This blog post was written by guest editor: Romy Gutman, CMO of ice-cream franchise Helado Obscuro and Art Gallery Duering Art


¿Qué es lo primero en lo que piensas cuando el tema es la innovación?

Muchos piensan que tiene algo que ver con tecnología, y es que para allá vamos; el desarrollo de nuevas apps, softwares, el internet de las cosas, gadgets, bots, VR, AI, satélites cada vez más chicos e internet cada vez más sofisticado.

Si bien, todo esto debe de ser innovador para competir en un mercado creciente y competitivo; no toda innovación es tecnológica. Y es que es un punto de vista importante para aquellos que no se nos da muy bien eso de programar, entender algoritmos, estarnos actualizando constantemente con nuevos programas, interfaces, drones que te vigilan, o simplemente no se nos da tratar con inteligencia artificial en lugar de un humano de carne y hueso.

A mí me interesa mucho la innovación, pero me gusta voltear a ver otras categorías, la innovación en experiencias, arte, gastronomía, música, en un sistema comunitario que funcione, nuevos tipos de arquitectura y diseño, en fin, en temas más visuales o sociales.

La realidad es que cualquier innovación, lo queramos o no, si deseas que sea efectiva, debe de estar ligada con tecnología; por decir un ejemplo, tengo una empresa de experiencias para grupos, ¿qué experiencias les voy a dar?
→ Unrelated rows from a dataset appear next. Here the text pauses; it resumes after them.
(* ===== verification/TallyTheorems.v ===== *)
(** * The election, end to end ([chain-vote/src/tally.rs])

    Honest ciphertexts, the state of the tally (each entry an encryption of the
    count of its option), the shares of the members and what they decrypt to;
    then the theorems on elections, and on what a dishonest party can do. *)
From Stdlib Require Import Ring.
From S2P Require Import Prelude Codec Sum Group Vrf ElGamal UnitVector UnitComplete BabyStep Tally.
Local Open Scope Z_scope.

Lemma unit_vector_collect_spec fuel k n i : (k + fuel = S n)%nat →
  unit_vector_collect fuel (k, mkUnitVector i n) = (λ j, (j =? i)%nat) <$> seq k (fuel - 1).
Proof.
  revert k. induction fuel as [|fuel IH]; intros k Hk; [done|]. cbn [unit_vector_collect unit_vector_next uv_size uv_ith].
  destruct (Nat.eqb_spec k n) as [->|Hne].
  - by replace (S fuel - 1)%nat with 0%nat by lia.
  - rewrite IH by lia. replace (S fuel - 1)%nat with (S (fuel - 1)) by lia. done.
Qed.
Lemma unit_vector_iter_spec i n : unit_vector_iter (mkUnitVector i n) = (λ j, (j =? i)%nat) <$> seq 0 n.
Proof. unfold unit_vector_iter. cbn [uv_size]. rewrite unit_vector_collect_spec by lia. f_equal. f_equal. lia. Qed.

Section spec.
Context `{DalekLaws}.
Set Default Proof Using "Type*".
Implicit Types (x y : Scalar).
Add Ring scalar_ring_ts : s_ring_theory.

(** ** Honest ballots *)
Definition honest_ciphertexts (pk : Point) (r : Scalar) (i n : nat) : list Ciphertext :=
  (λ j, encrypt_with_r pk (s_bool (j =? i)%nat) r) <$> seq 0 n.

Lemma replicate_as_seq {A} (a : A) n : replicate n a = (λ _, a) <$> seq 0 n.
Proof. rewrite (list_as_seq a (replicate n a)), length_replicate. apply seq_map_ext. intros. by rewrite nth_replicate. Qed.
Lemma honest_halves pk r i n : halves_ok pk i (replicate n r) (honest_ciphertexts pk r i n).
Proof.
  split; [unfold honest_ciphertexts; by rewrite length_replicate, length_fmap, length_seq|].
  intros j c r' Hc Hr. apply lookup_replicate in Hr as [-> Hj]. unfold honest_ciphertexts in Hc.
  rewrite list_lookup_fmap, lookup_seq_lt in Hc by done. cbn in Hc. congruence.
Qed.
Lemma encrypt_and_prove_spec {E} pk rng crs i n :
  (2 ≤ n)%nat → (i < n)%nat → Z.of_nat n < 2 ^ 64 →
  ∃ proof rng', encrypt_and_prove_vote (E := E) pk rng crs (mkUnitVector i n)
      = Ok (honest_ciphertexts pk (rng 0%nat) i n, proof, rng') ∧
    ∀ bc, try_from_vote_and_proof (honest_ciphertexts pk (rng 0%nat) i n) proof crs pk bc
      = Ok (mkBallot (honest_ciphertexts pk (rng 0%nat) i n) (election_fingerprint pk crs)).
Proof.
  intros Hn Hi Hu. set (cts := honest_ciphertexts pk (rng 0%nat) i n).
  assert (length cts = n) as Hl by (unfold cts, honest_ciphertexts; by rewrite length_fmap, length_seq).
  destruct (prover_accepted (E := E) (E' := BallotVerificationError) (λ k, rng (S k)) crs pk i n (replicate n (rng 0%nat)) cts
    Hn Hi Hu Hl (honest_halves pk (rng 0%nat) i n)) as (p & rng' & Hp & Hv).
  exists p, rng'. unfold encrypt_and_prove_vote, random, unit_vector_len. cbn [uv_size].
  rewrite unit_vector_iter_spec, replicate_as_seq, zip_with_fmap_same, <-replicate_as_seq.
  change ((λ a, encrypt_with_r pk (scalar_from_bool (a =? i)%nat) (rng 0%nat)) <$> seq 0 n) with cts.
  rewrite Hp. split; [done|]. intros bc. unfold try_from_vote_and_proof. by rewrite Hv.
Qed.

(** ** The tally *)
(** An encryption of the multiple of the generator by [count]. *)
Definition count_ciphertext (pk : Point) (rho : Scalar) (count : Z) : Ciphertext :=
  mkCiphertext (p_mul rho ge_generator) (p_add (multiple count) (p_mul rho pk)).
Definition tally_of (pk crs : Point) (options : nat) (counts : nat → Z) (t : EncryptedTally) : Prop :=
  et_fingerprint t = election_fingerprint pk crs ∧
  ∃ rho, et_r t = (λ j, count_ciphertext pk (rho j) (counts j)) <$> seq 0 options.

Lemma tally_new_of pk crs options : tally_of pk crs options (λ _, 0) (encrypted_tally_new options pk crs).
Proof.
  split; [done|]. exists (λ _, s_zero). cbn [encrypted_tally_new et_r]. rewrite replicate_as_seq.
  apply seq_map_ext. intros j _. unfold count_ciphertext. by rewrite multiple_0, !p_mul_0, p_add_0.
Qed.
Si quiero distinguirme del resto, debo de ofrecer experiencias innovadoras como aventuras inmersas en VR, viajar al fondo del mar en una burbuja con AI, que se maneje sola y además vaya informando sobre el entorno marítimo en el que se encuentran, o comer en un restaurante con máquinas que impriman tu comida; y ¿Cómo voy a promocionar mi empresa de experiencias?  No voy a hacer publicidad convencional, porque eso no va a vender, voy a crear campaña de marketing disruptiva, probablemente utilice un algoritmo para hallar a mi buyer, use los últimos programas de diseño y las cámaras fotográficas más modernas; y para ser competitivo le invertiré más dinero que las otras empresas; así que, si voy a invertir más, mejor apostarle a las últimas tecnologías; no puedo tener un producto o servicio innovador si el resto de mis herramientas están atrás en el tiempo, es importante tener congruencia.

Es inevitable, aunque no sea nuestro fuerte, tendremos que adaptarnos o morir en el olvido; y si no nos adaptamos rápido vamos a quedarnos como la generación de nuestros padres, que escriben en el teclado de la computadora tan fuerte y tan lento que hasta te sientes mal por la pobre compu y necesitan que les pidas el Uber porque no saben cómo utilizarlo.

Y aunque si, la tecnología va a estar ligada a toda innovación, no toda innovación debe de construirse a través de tecnología, y tampoco hace falta inventar el hilo negro. Para ser innovador en lo que quieras, debes de ser creativo y pensar fuera de la caja. Abre espacios de reflexión, medita, inspírate con musas, cultívate aprendiendo cosas nuevas que te gusten, juega, colabora en equipo y logra un diálogo fluido que te enriquezca, interpreta y reconstruye y, sobre todo, no tengas miedo a equivocarte, porque equivocándose es como uno aprende.

Cada cabeza es un universo, cada uno de nosotros tenemos distintas experiencias y conocimientos, distintos puntos de vista que pueden ampliar los horizontes de nuestras expectativas.

El resultado de una sola innovación incluso puede aportar distintos resultados en distintas consciencias de los espectadores. Así que también voltea a ver señales de las innovaciones que ya no están en el futuro, si no que ya alcanzaron el presente; e imagina nuevos usos para esas innovaciones. La creatividad hace que las innovaciones sean convincentes.